Título: Países terão livre comércio de carros
Autor: Landim, Raquel e Olmos, Marli
Fonte: Valor Econômico, 30/11/2006, Brasil, p. A4

O governo brasileiro conseguiu dobrar as resistências do México e garantir o livre comércio de carros de passeio entre os dois países a partir de 1º de janeiro. O resultado das negociações, que terminaram ontem na Cidade do México, contrariou as expectativas, que apontavam para o adiamento do início do mercado livre e a manutenção das cotas de importação com tarifa zero.

Em contrapartida, o Brasil aceitou alongar o prazo para a liberalização do comércio de caminhões, que estava previsto originalmente para 2011. Para autopeças, os dois países concordaram em ampliar a lista de produtos beneficiados com isenção de impostos. Fontes envolvidas na negociação informaram ao Valor que o acordo será assinado hoje pelos dois governos.

O entendimento foi fechado às vésperas da posse do novo presidente do México, Felipe Calderón, que ocorre amanhã. Segundo fontes que participaram das negociações, o acerto foi negociado e selado pelo governo do presidente Vicente Fox, mas os negociadores mexicanos tinham o respaldo de Calderón.

As discussões, que duraram dois dias, foram bastante duras. Os representantes da Associação Nacional de Fabricantes de Veículos Automotores (Anfavea) seguiram de perto as negociações. Desde o início, o México informou que não aceitaria o livre comércio de carros. O acordo original entre os dois países, que entrou em vigor em 2003, previa cota de importação com tarifa zero, que aumentava de 130 mil para 210 mil veículos, com livre comércio em 2007.

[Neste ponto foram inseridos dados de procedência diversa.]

(* ===== verification/Value.v ===== *)
(** * Values and the shared store

    [crates/ricochet_vm/src/value.rs], [collection.rs], [object.rs],
    [result.rs] and [capability.rs].  Arrays, lists, maps and sets are
    [Arc]-shared and mutable: a value holds the location of its collection and
    the store maps locations to contents, so aliases observe each other's
    updates and collections may contain themselves.  The identity of a
    collection ([Arc::as_ptr]) is its location.  A [Regex] is its pattern, and
    the opaque handles of the host (credentials, secret references, secure
    session actions) are identities. *)

From stdpp Require Import base tactics list strings option numbers.
From Stdlib Require Import ZArith NArith Lia Ascii String SpecFloat.
From S2P Require Import Prelude RustStr RustFloat Bytecode BTree.

Open Scope string_scope.
Open Scope list_scope.
Open Scope nat_scope.

Module Capability.
Inductive Capability : Type := FileSystem | Http | Process | Terminal | Webview.
End Capability.
Abbreviation Capability := Capability.Capability.

#[export] Instance capability_eq_dec : EqDecision Capability.
Proof. solve_decision. Defined.

Record RicochetError : Type := mkRicochetError { kind : string; message : string }.

#[export] Instance ricochet_error_eq_dec : EqDecision RicochetError.
Proof. solve_decision. Defined.

Inductive RicochetResult (A : Type) : Type :=
  | ROk (a : A)
  | RErr (e : RicochetError).
Arguments ROk {A} a.
Arguments RErr {A} e.

Abbreviation loc := nat.

Local Set Warnings "-register-all".

Module Value.
Inductive Value : Type :=
  | Nil
  | Bool (b : bool)
  | Number (n : Z)
  | Float (x : f64)
  | String (s : string)
  | Array (l : loc)
  | List (l : loc)
  | Map (l : loc)
  | Set_ (l : loc)
  | Class (name : string)
  | Instance (class_name : string) (fields : btree Value)
  | Member (name : string)
  | Block (chunk : Chunk)
  | Task (id : N)
  | Result (r : RicochetResult Value)
  | Regex (pattern : string)
  | Capability (c : Capability)
  | DeferredHttpCredentials (id : N)
  | SecretRef (id : N)
  | SecureSessionAction (id : N).
End Value.
Abbreviation Value := Value.Value.

Definition result_ok (v : Value) : Value := Value.Result (ROk v).
Definition result_err (k m : string) : Value := Value.Result (RErr (mkRicochetError k m)).

(** ** The store *)

Module CollectionKind.
Inductive CollectionKind : Type := Array | List | Map | Set_.
End CollectionKind.
Abbreviation CollectionKind := CollectionKind.CollectionKind.

#[export] Instance collection_kind_eq_dec : EqDecision CollectionKind.
Proof. solve_decision. Defined.

(** The contents of a collection. *)
Inductive Cell : Type :=
  | CArray (values : list Value)
  | CList (values : list Value)
  | CSet (values : list Value)
  | CMap (entries : btree Value).

Abbreviation heap := (list Cell).

Definition cell_kind (c : Cell) : CollectionKind :=
  match c with
  | CArray _ => CollectionKind.Array
  | CList _ => CollectionKind.List
  | CSet _ => CollectionKind.Set_
  | CMap _ => CollectionKind.Map
  end.

(** The values a cell holds, in iteration order. *)
Definition cell_values (c : Cell) : list Value :=
  match c with CArray vs | CList vs | CSet vs => vs | CMap m => bt_values m end.

(** [snapshot] of a sequence or a set. *)
Definition snapshot (h : heap) (l : loc) : list Value :=
  match h !! l with Some (CArray vs) | Some (CList vs) | Some (CSet vs) => vs | _ => [] end.

(** [MapValue::snapshot]. *)
Definition map_snapshot (h : heap) (l : loc) : btree Value :=
  match h !! l with Some (CMap m) => m | _ => [] end.

(** The collection a value is, if any. *)
Definition collection_of (v : Value) : option (CollectionKind * loc) :=
  match v with
  | Value.Array l => Some (CollectionKind.Array, l)
  | Value.List l => Some (CollectionKind.List, l)
  | Value.Map l => Some (CollectionKind.Map, l)
  | Value.Set_ l => Some (CollectionKind.Set_, l)
  | _ => None
  end.

(** The elements of a collection, whatever its kind. *)
Definition contents (h : heap) (k : CollectionKind) (l : loc) : list Value :=
  match k with CollectionKind.Map => bt_values (map_snapshot h l) | _ => snapshot h l end.

(** A fresh collection. *)
Definition alloc (c : Cell) (h : heap) : loc * heap := (length h, h ++ [c]).

(** ** Truthiness *)

Module TruthinessError.
Inductive TruthinessError : Type :=
  | ResultRequiresExplicitOk
  | OpaqueDeferredHttpCredentials
  | OpaqueSecretRef
  | OpaqueSecureSessionAction.
End TruthinessError.
Abbreviation TruthinessError := TruthinessError.TruthinessError.

Definition is_empty {A : Type} (l : list A) : bool := match l with [] => true | _ => false end.

Definition truthy (h : heap) (v : Value) : bool :=
  match v with
  | Value.Nil => false
  | Value.Bool b => b
  | Value.Number n => negb (n =? 0)%Z
  | Value.Float x => negb (is_nan x) && negb (f64_eqb x (S754_zero false))
  | Value.String s => negb (String.eqb s "")
  | Value.Array l | Value.List l | Value.Set_ l => negb (is_empty (snapshot h l))
  | Value.Map l => negb (is_empty (map_snapshot h l))
  | _ => true
  end.

Definition truthy_for_condition (h : heap) (v : Value) : res TruthinessError bool :=
  match v with
  | Value.Result _ => Err TruthinessError.ResultRequiresExplicitOk
  | Value.DeferredHttpCredentials _ => Err TruthinessError.OpaqueDeferredHttpCredentials
  | Value.SecretRef _ => Err TruthinessError.OpaqueSecretRef
  | Value.SecureSessionAction _ => Err TruthinessError.OpaqueSecureSessionAction
  | _ => Ok (truthy h v)
  end.

(** [Value::call_predicate]. *)
Definition value_predicate (h : heap) (v : Value) (name : string) : option Value :=
  if String.eqb name "ok?" then
    match v with
    | Value.Result (ROk _) => Some (Value.Bool true)
    | Value.Result (RErr _) => Some (Value.Bool false)
    | _ => None
    end
  else if String.eqb name "nil?" then
    match v with Value.Nil => Some (Value.Bool true) | _ => Some (Value.Bool false) end
  else if String.eqb name "empty?" then
    match v with
    | Value.String s => Some (Value.Bool (String.eqb s ""))
    | Value.Array l | Value.List l | Value.Set_ l => Some (Value.Bool (is_empty (snapshot h l)))
    | Value.Map l => Some (Value.Bool (is_empty (map_snapshot h l)))
    | _ => None
    end
  else None.

Definition value_kind (v : Value) : string :=
  match v with
  | Value.Nil => "nil"
  | Value.Bool _ => "bool"
  | Value.Number _ => "number"
  | Value.Float _ => "float"
  | Value.String _ => "string"
  | Value.Array _ => "array"
  | Value.List _ => "list"
  | Value.Map _ => "map"
  | Value.Set_ _ => "set"
  | Value.Class _ => "class"
  | Value.Instance _ _ => "instance"
  | Value.Member _ => "member selector"
  | Value.Block _ => "block"
  | Value.Task _ => "task"
  | Value.Result _ => "result"
  | Value.Regex _ => "regex"
  | Value.Capability _ => "capability"
  | Value.DeferredHttpCredentials _ => "deferred HTTP credentials"
  | Value.SecretRef _ => "secret reference"
  | Value.SecureSessionAction _ => "secure session action"
  end.

(** ** Well-formed stores *)

(** The location of a collection value names a cell of its kind. *)
Definition typed (h : heap) (k : CollectionKind) (l : loc) : Prop :=
  exists c, h !! l = Some c /\ cell_kind c = k.

(** The values nested in a value, not through the store. *)
Fixpoint subvalues (v : Value) : list Value :=
  v :: match v with
       | Value.Instance _ fields => flat_map (fun kv => subvalues kv.2) fields
       | Value.Result (ROk w) => subvalues w
       | _ => []
       end.

Definition wf_value (h : heap) (v : Value) : Prop :=
  forall w k l, In w (subvalues v) -> collection_of w = Some (k, l) -> typed h k l.

Definition wf_heap (h : heap) : Prop :=
  forall l c, h !! l = Some c -> Forall (wf_value h) (cell_values c).

(** ** Induction on values *)

Section value_induction.
Variable P : Value -> Prop.
Hypothesis Hleaf : forall v,
  match v with Value.Instance _ _ | Value.Result (ROk _) => False | _ => True end -> P v.
Hypothesis Hinst : forall c fields, Forall (fun kv => P kv.2) fields -> P (Value.Instance c fields).
Hypothesis Hok : forall v, P v -> P (Value.Result (ROk v)).

Fixpoint Value_ind' (v : Value) : P v :=
  match v with
  | Value.Instance c fields =>
      Hinst c fields ((fix all (l : btree Value) : Forall (fun kv => P kv.2) l :=
        match l with
        | [] => Forall_nil_2 _
        | kv :: l' => Forall_cons_2 _ kv l' (Value_ind' kv.2) (all l')
        end) fields)
  | Value.Result (ROk w) => Hok w (Value_ind' w)
  | v => Hleaf v I
  end.
End value_induction.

O governo mexicano argumentava que apenas o Brasil estava se beneficiando do acordo. As exportações brasileiras no setor automotivo para o México aumentaram de US$ 1,3 bilhão em 2002 para US$ 2,38 bilhões no ano passado. Já as importações vindas do México patinaram em torno de US$ 150 milhões no período. Em 2006, o México deve amargar um déficit de US$ 1,3 bilhão com o Brasil no setor.

Segundo um negociador presente à reunião, a delegação brasileira demonstrou aos mexicanos que o Brasil está exportando apenas veículos compactos, que o México não produz. Os carros chegam a preços competitivos, o que ajuda a segurar a inflação. "Não se trata de substituição de produção local", diz a fonte.

A indústria automotiva mexicana se especializou em modelos de grande porte voltados para o mercado dos Estados Unidos e acabou atendendo mais esse cliente do que seu próprio mercado. O México exporta com tarifa zero para os EUA graças ao Acordo de Livre Comércio da América do Norte (Nafta).

A delegação brasileira também argumentou que as exportações de veículos mexicanos para o Brasil estão aumentando. De janeiro a setembro deste ano, o Brasil importou US$ 314 milhões do México no setor automotivo, um alta de 120%, devido ao lançamento no país de modelos mexicanos como Fusion, Jetta, Accord e Sentra.

Na mesa de negociação, os brasileiros disseram que as exportações de veículos de alto valor agregado do México para o Brasil podem chegar a 45 mil unidades em 2008. Também pesou a necessidade cada vez mais forte do México de diversificar o destino de suas exportações, que hoje são altamente dependentes dos EUA. "É um bom acordo para os dois países", diz a fonte.

A maior resistência dos mexicanos estava no setor de caminhões e veículos pesados. Nesse caso, o Brasil concordou em alongar o prazo para livre comércio. Só a partir de 2009 os dois países vão sentar na mesa de negociação e discutir cotas que possibilitem uma abertura gradual do mercado.

Para autopeças, o acordo original também previa o livre comércio em 2011. A data não foi mantida. Os dois países concordaram em aumentar a lista de produtos que não pagarão imposto de importação a partir de 2007. Essa lista incluirá praticamente todo o universo tarifário, mas permitirá ao México manter algumas exceções que o país considera importantes. Procurada pelo Valor, a embaixada do México não quis se pronunciar.